Every line of the entries that holds the word "Hname" is to be copied.

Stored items
+ + + + + + +
(** C10: when [getExchangeDetails] fails, the error is printed on the
    console, nothing else changes (the disk is the same, no directory and no
    file is made) and the function returns normally. *)
Theorem failed_fetch_is_reported_and_changes_nothing
    (dirname : list string) (s : TokenList.script) (w : World) (error : string) :
  getExchangeDetails s.(TokenList.exchangeName) = Throw error ->
  TokenList.checkSymbolAvailability dirname s w =
    (mkWorld (disk w) (logFile w)
       (console w ++ ["Error fetching Binance exchange details: " +:+ error])
       (clockReads w) (appendRequests w),
     Ok tt).
Proof.
  intros Hfetch. unfold TokenList.checkSymbolAvailability, try_catch.
  rewrite body_unfold, Hfetch. reflexivity.
Qed.

End Lists.

(** ** Paths and the disk *)

Lemma step_plain (acc : list string) (seg : string) :
  plain seg = true -> Path.step acc seg = acc ++ [seg].
Proof.
  unfold plain, Path.step.
  destruct (String.eqb seg ".."); [discriminate |].
  destruct (String.eqb seg "."); [discriminate |].
  by destruct (String.eqb seg empty).
Qed.

Lemma forallb_removelast {A} (f : A -> bool) (l : list A) :
  forallb f l = true -> forallb f (removelast l) = true.
Proof.
  induction l as [| x l IH]; [done |]. simpl.
  intros [Hx Hl]%andb_true_iff. destruct l as [| y l]; [done |].
  change (f x && forallb f (removelast (y :: l)) = true).
  by rewrite Hx, IH.
Qed.

Lemma step_clean (acc : list string) (seg : string) :
  forallb plain acc = true -> forallb plain (Path.step acc seg) = true.
Proof.
  intros Hacc. unfold Path.step.
  destruct (String.eqb seg "..") eqn:Hup; [by apply forallb_removelast |].
  destruct (String.eqb seg ".") eqn:Hdot; [done |].
  destruct (String.eqb seg empty) eqn:Hempty; [done |]. simpl.
  rewrite forallb_app, Hacc. simpl. unfold plain.
  by rewrite Hup, Hdot, Hempty.
Qed.

Lemma fold_step_clean (segs acc : list string) :
  forallb plain acc = true -> forallb plain (fold_left Path.step segs acc) = true.
Proof.
  revert acc. induction segs as [| seg segs IH]; intros acc Hacc; [done |].
  simpl. by apply IH, step_clean.
Qed.

(** What [path.join] returns has no [.], [..] or empty segment left. *)
Lemma join_clean (a b : list string) : forallb plain (Path.join a b) = true.
Proof. by apply fold_step_clean. Qed.

Lemma fold_step_plain (segs acc : list string) :
  forallb plain segs = true -> fold_left Path.step segs acc = acc ++ segs.
Proof.
  revert acc. induction segs as [| seg segs IH]; intros acc; simpl.
  - by rewrite app_nil_r.
  - intros [Hseg Hsegs]%andb_true_iff.
    rewrite step_plain, IH, <- app_assoc by assumption. reflexivity.
Qed.

(** Joining a file name to a directory that is already resolved. *)
Lemma join_file (a : list string) (name : string) :
  forallb plain a = true -> plain name = true ->
  Path.join a [name] = a ++ [name] /\ Path.dirname (Path.join a [name]) = a.
Proof.
  intros Ha Hname.
  assert (Hjoin : Path.join a [name] = a ++ [name]).
  { unfold Path.join. rewrite fold_step_plain; [done |].
    rewrite forallb_app, Ha. simpl. by rewrite Hname. }
  split; [exact Hjoin |]. unfold Path.dirname. rewrite Hjoin.
  apply removelast_last.
Qed.

Lemma self_prefix (q : list string) : q <> [] -> q ∈ Path.prefixes q.
Proof.
  intros Hq. unfold Path.prefixes. apply list_elem_of_fmap.
  exists (length q). split; [by rewrite firstn_all |].
  apply list_elem_of_In, in_seq. destruct q; [done | simpl; lia].
Qed.

Lemma prefix_length (q r : list string) :
  r ∈ Path.prefixes q -> length r <= length q.
Proof.
  unfold Path.prefixes. intros (n & -> & _)%list_elem_of_fmap.
  rewrite length_firstn. lia.
Qed.

Lemma is_dir_true (fs : Fs.FileSystem) (q : list string) :
  Fs.is_dir fs q = true <-> q = [] \/ q ∈ Fs.dirs fs.
Proof.
  unfold Fs.is_dir. by rewrite orb_true_iff, !bool_decide_eq_true.
Qed.

Lemma is_dir_false (fs : Fs.FileSystem) (q : list string) :
  Fs.is_dir fs q = false <-> q <> [] /\ q ∉ Fs.dirs fs.
Proof.
  unfold Fs.is_dir. by rewrite orb_false_iff, !bool_decide_eq_false.
Qed.

Lemma existsSync_false (fs : Fs.FileSystem) (q : list string) :
  Fs.existsSync fs q = false <-> Fs.is_dir fs q = false /\ Fs.is_file fs q = false.
Proof. unfold Fs.existsSync. apply orb_false_iff. Qed.

Lemma existsb_false {A} (f : A -> bool) (l : list A) (x : A) :
  existsb f l = false -> x ∈ l -> f x = false.
Proof.
  intros Hnone Hx. destruct (f x) eqn:Hfx; [| done].
  assert (existsb f l = true) as Hsome; [| congruence].
  apply existsb_exists. exists x. split; [by apply list_elem_of_In | done].
Qed.

(** [mkdirSync] with [recursive] succeeds when no component is a regular
    file; the directory is there afterwards, the files are the same, and a
    path longer than the directory is a directory only if it was one. *)
Lemma mkdirSync_makes (fs : Fs.FileSystem) (q : list string) :
  existsb (Fs.is_file fs) (Path.prefixes q) = false ->
  exists fs', Fs.mkdirSync fs q = Ok fs' /\
    Fs.is_dir fs' q = true /\ Fs.files fs' = Fs.files fs /\
    forall r, length q < length r -> Fs.is_dir fs' r = Fs.is_dir fs r.
Proof.
  intros Hfree. unfold Fs.mkdirSync. rewrite Hfree. eexists. split; [done |].
  repeat split.
  - apply is_dir_true. destruct q as [| seg q]; [by left | right].
    cbn [Fs.dirs]. apply elem_of_union_r, elem_of_list_to_set.
    by apply self_prefix.
  - intros r Hlen. unfold Fs.is_dir. cbn [Fs.dirs]. f_equal.
    apply bool_decide_ext. rewrite elem_of_union, elem_of_list_to_set.
    split; [| by left]. intros [Hr | Hr]; [done |].
    apply prefix_length in Hr. lia.
Qed.

Lemma write_lands (f : option string -> string) (fs : Fs.FileSystem)
    (q : list string) :
  Fs.is_dir fs q = false ->
  existsb (Fs.is_file fs) (Path.prefixes (Path.dirname q)) = false ->
  Fs.is_dir fs (Path.dirname q) = true ->
  Fs.write f fs q = Ok (Fs.mkFs (Fs.dirs fs) (<[q := f (Fs.files fs !! q)]> (Fs.files fs))).
Proof. intros Hfile Hfree Hdir. unfold Fs.write. by rewrite Hfile, Hfree, Hdir. Qed.

Lemma existsb_agree {A} (f g : A -> bool) (l : list A) :
  (forall x, x ∈ l -> f x = g x) -> existsb f l = existsb g l.
Proof.
  induction l as [| x l IH]; intros Hfg; [done |]. simpl.
  rewrite (Hfg x), IH; [done | | by left].
  intros y Hy. apply Hfg. by right.
Qed.

(** Writing the file at [q] does not make a regular file of a component
    of its directory. *)
Lemma block_after_write (fs : Fs.FileSystem) (q : list string) (data : string) :
  q <> [] ->
  existsb (Fs.is_file (Fs.mkFs (Fs.dirs fs) (<[q := data]> (Fs.files fs))))
    (Path.prefixes (Path.dirname q)) =
  existsb (Fs.is_file fs) (Path.prefixes (Path.dirname q)).
Proof.
  intros Hq. apply existsb_agree. intros r Hr%prefix_length.
  unfold Fs.is_file. cbn [Fs.files]. rewrite lookup_insert_ne; [done |].
  intros <-. unfold Path.dirname in Hr.
  rewrite removelast_firstn_len, length_firstn in Hr.
  destruct q; [done | simpl in Hr; lia].
Qed.

Lemma same_files_same_block (fs1 fs2 : Fs.FileSystem) (qs : list (list string)) :
  Fs.files fs1 = Fs.files fs2 ->
  existsb (Fs.is_file fs1) qs = existsb (Fs.is_file fs2) qs.
Proof.
  intros Hfiles. induction qs as [| q qs IH]; [done |]. simpl.
  unfold Fs.is_file at 1 3. by rewrite Hfiles, IH.
Qed.

(** ** More on the loop *)

Section LoopMore.
Context {num : Type} `{JsNumber num}.

Lemma onMessage_other (env : Env) (p : list string)
    (message : Tardis.message num) (w : World) :
  is_book_snapshot message = false -> onMessage env p message w = (w, Ok tt).
Proof. intros Hother. unfold onMessage. by rewrite Hother. Qed.

(** X1: the messages that are not snapshots leave no trace: the run over
    a stream is the run over its snapshot messages. *)
Theorem loop_runs_on_snapshots_only (env : Env) (p : list string)
    (messages : list (Tardis.message num)) (w : World) :
  forAwait (onMessage env p) messages w =
  forAwait (onMessage env p) (snapshots messages) w.
Proof.
  revert w. induction messages as [| message rest IH]; intros w; [reflexivity |].
  rewrite forAwait_next. unfold snapshots. simpl.
  destruct (is_book_snapshot message) eqn:Hsnap.
  - fold (snapshots rest). by rewrite forAwait_next, IH.
  - fold (snapshots rest). rewrite (onMessage_other env p message w Hsnap). apply IH.
Qed.

Lemma onMessage_log (env : Env) (p : list string)
    (message : Tardis.message num) (w : World) :
  is_book_snapshot message = true ->
  logFile (fst (onMessage env p message w)) =
    logFile w ++ [logLine env (clockReads w)
                    (outcomeText (appendError env p (csvRow message) w))] /\
  clockReads (fst (onMessage env p message w)) = S (clockReads w).
Proof.
  intros Hsnap. unfold onMessage, appendFile, appendError. rewrite Hsnap.
  destruct (perform_quiet env p (csvRow message) w) as (Hlog & _ & Hclock).
  destruct (perform env p (csvRow message) w) as [w1 err]; simpl in *.
  destruct err as [err |]; simpl; rewrite Hlog, Hclock; by split.
Qed.

(** X2: every append is answered in the log.  A run adds to the log
    one line for each snapshot message of the stream and no other, each the
    success line or an error line under a reading of the clock; the lines that
    were in the log stay. *)
Theorem every_append_is_answered_in_the_log (env : Env) (p : list string)
    (messages : list (Tardis.message num)) (w : World) :
  exists lines,
    logFile (fst (forAwait (onMessage env p) messages w)) = logFile w ++ lines /\
    length lines = length (snapshots messages) /\
    Forall (fun line => exists k err, line = logLine env k (outcomeText err)) lines.
Proof.
  revert w. induction messages as [| message rest IH]; intros w.
  - exists []. simpl. by rewrite app_nil_r.
  - rewrite forAwait_next. unfold snapshots. simpl.
    destruct (is_book_snapshot message) eqn:Hsnap; fold (snapshots rest).
    + destruct (onMessage_log env p message w Hsnap) as [Hlog _].
      destruct (IH (fst (onMessage env p message w))) as (lines & Hlogs & Hlen & Hall).
      eexists (_ :: lines). rewrite Hlogs, Hlog, <- app_assoc. simpl.
      repeat split; [by rewrite Hlen |].
      apply Forall_cons. split; [by eexists _, _ | exact Hall].
    + rewrite (onMessage_other env p message w Hsnap). apply IH.
Qed.

Lemma perform_frame (env : Env) (p : list string) (data : string) (w : World) :
  Fs.dirs (disk (fst (perform env p data w))) = Fs.dirs (disk w) /\
  delete p (Fs.files (disk (fst (perform env p data w)))) =
    delete p (Fs.files (disk w)).
Proof.
  unfold perform. destruct (fault env _); [by split |]. simpl.
  unfold Fs.append, Fs.write.
  destruct (Fs.is_dir _ p); [by split |].
  destruct (existsb _ _); [by split |].
  destruct (Fs.is_dir _ _); [| by split].
  simpl. split; [reflexivity | apply delete_insert_eq].
Qed.

Lemma onMessage_frame (env : Env) (p : list string)
    (message : Tardis.message num) (w : World) :
  Fs.dirs (disk (fst (onMessage env p message w))) = Fs.dirs (disk w) /\
  delete p (Fs.files (disk (fst (onMessage env p message w)))) =
    delete p (Fs.files (disk w)).
Proof.
  unfold onMessage, appendFile.
  destruct (is_book_snapshot message); [| by split].
  pose proof (perform_frame env p (csvRow message) w) as Hframe.
  destruct (perform env p (csvRow message) w) as [w1 err]; simpl in *.
  destruct (onAppended_keeps env err w1) as (-> & _ & _). exact Hframe.
Qed.

Lemma onMessage_log_grows (env : Env) (p : list string)
    (message : Tardis.message num) (w : World) :
  exists lines, logFile (fst (onMessage env p message w)) = logFile w ++ lines.
Proof.
  destruct (is_book_snapshot message) eqn:Hsnap.
  - destruct (onMessage_log env p message w Hsnap) as [-> _]. by eexists.
  - rewrite (onMessage_other env p message w Hsnap). exists []. simpl.
    by rewrite app_nil_r.
Qed.

(** X3: apart from its log the loop writes to the saver's own file only.
    It makes and removes no directory, every file of the disk other than the
    CSV file is what it was, the console is untouched, and the log, which the
    savers keep in a file of their own beside the script, is added to and not
    rewritten. *)
Theorem loop_touches_only_its_file_and_the_log (env : Env) (p : list string)
    (messages : list (Tardis.message num)) (w : World) :
  let w' := fst (forAwait (onMessage env p) messages w) in
  Fs.dirs (disk w') = Fs.dirs (disk w) /\
  delete p (Fs.files (disk w')) = delete p (Fs.files (disk w)) /\
  console w' = console w /\
  exists lines, logFile w' = logFile w ++ lines.
Proof.
  cbv zeta. revert w. induction messages as [| message rest IH]; intros w.
  - repeat split. exists []. simpl. by rewrite app_nil_r.
  - rewrite forAwait_next.
    destruct (IH (fst (onMessage env p message w))) as (-> & -> & -> & lines & ->).
    destruct (onMessage_frame env p message w) as [-> ->].
    rewrite onMessage_console.
    destruct (onMessage_log_grows env p message w) as (line & ->).
    repeat split. exists (line ++ lines). by rewrite app_assoc.
Qed.

Lemma is_dir_dirs (fs1 fs2 : Fs.FileSystem) (q : list string) :
  Fs.dirs fs1 = Fs.dirs fs2 -> Fs.is_dir fs1 q = Fs.is_dir fs2 q.
Proof. unfold Fs.is_dir. by intros ->. Qed.

End LoopMore.

(** ** More on the savers *)

Section SaversMore.
Context {num : Type} `{JsNumber num} `{TardisDev num}.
+ + + + + + +
__REPLY__
  intros Ha Hname.
    rewrite forallb_app, Ha. simpl. by rewrite Hname. }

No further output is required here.